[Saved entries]
..........
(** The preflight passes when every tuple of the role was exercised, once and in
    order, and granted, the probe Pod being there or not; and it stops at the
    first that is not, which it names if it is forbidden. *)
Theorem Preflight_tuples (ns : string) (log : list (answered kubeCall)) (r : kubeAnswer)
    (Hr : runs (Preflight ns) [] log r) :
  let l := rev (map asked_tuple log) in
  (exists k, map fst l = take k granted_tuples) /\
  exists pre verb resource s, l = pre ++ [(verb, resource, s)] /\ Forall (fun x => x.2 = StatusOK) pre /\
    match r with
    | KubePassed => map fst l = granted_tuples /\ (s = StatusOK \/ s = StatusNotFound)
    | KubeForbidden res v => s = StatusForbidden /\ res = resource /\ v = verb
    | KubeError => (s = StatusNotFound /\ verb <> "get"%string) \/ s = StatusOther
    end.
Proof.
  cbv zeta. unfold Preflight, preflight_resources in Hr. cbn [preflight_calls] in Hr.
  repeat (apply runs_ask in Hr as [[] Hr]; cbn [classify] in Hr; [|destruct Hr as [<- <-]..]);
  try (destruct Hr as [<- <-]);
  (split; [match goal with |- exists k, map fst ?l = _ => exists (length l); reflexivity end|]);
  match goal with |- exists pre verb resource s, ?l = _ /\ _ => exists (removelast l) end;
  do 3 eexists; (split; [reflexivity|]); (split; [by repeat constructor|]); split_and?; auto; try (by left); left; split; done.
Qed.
..........
* _Exercise objective_
List, from the entries above, every line in which the word "reflexivity" shows up.

* _Response_
  (split; [match goal with |- exists k, map fst ?l = _ => exists (length l); reflexivity end|]);
  do 3 eexists; (split; [reflexivity|]); (split; [by repeat constructor|]); split_and?; auto; try (by left); left; split; done.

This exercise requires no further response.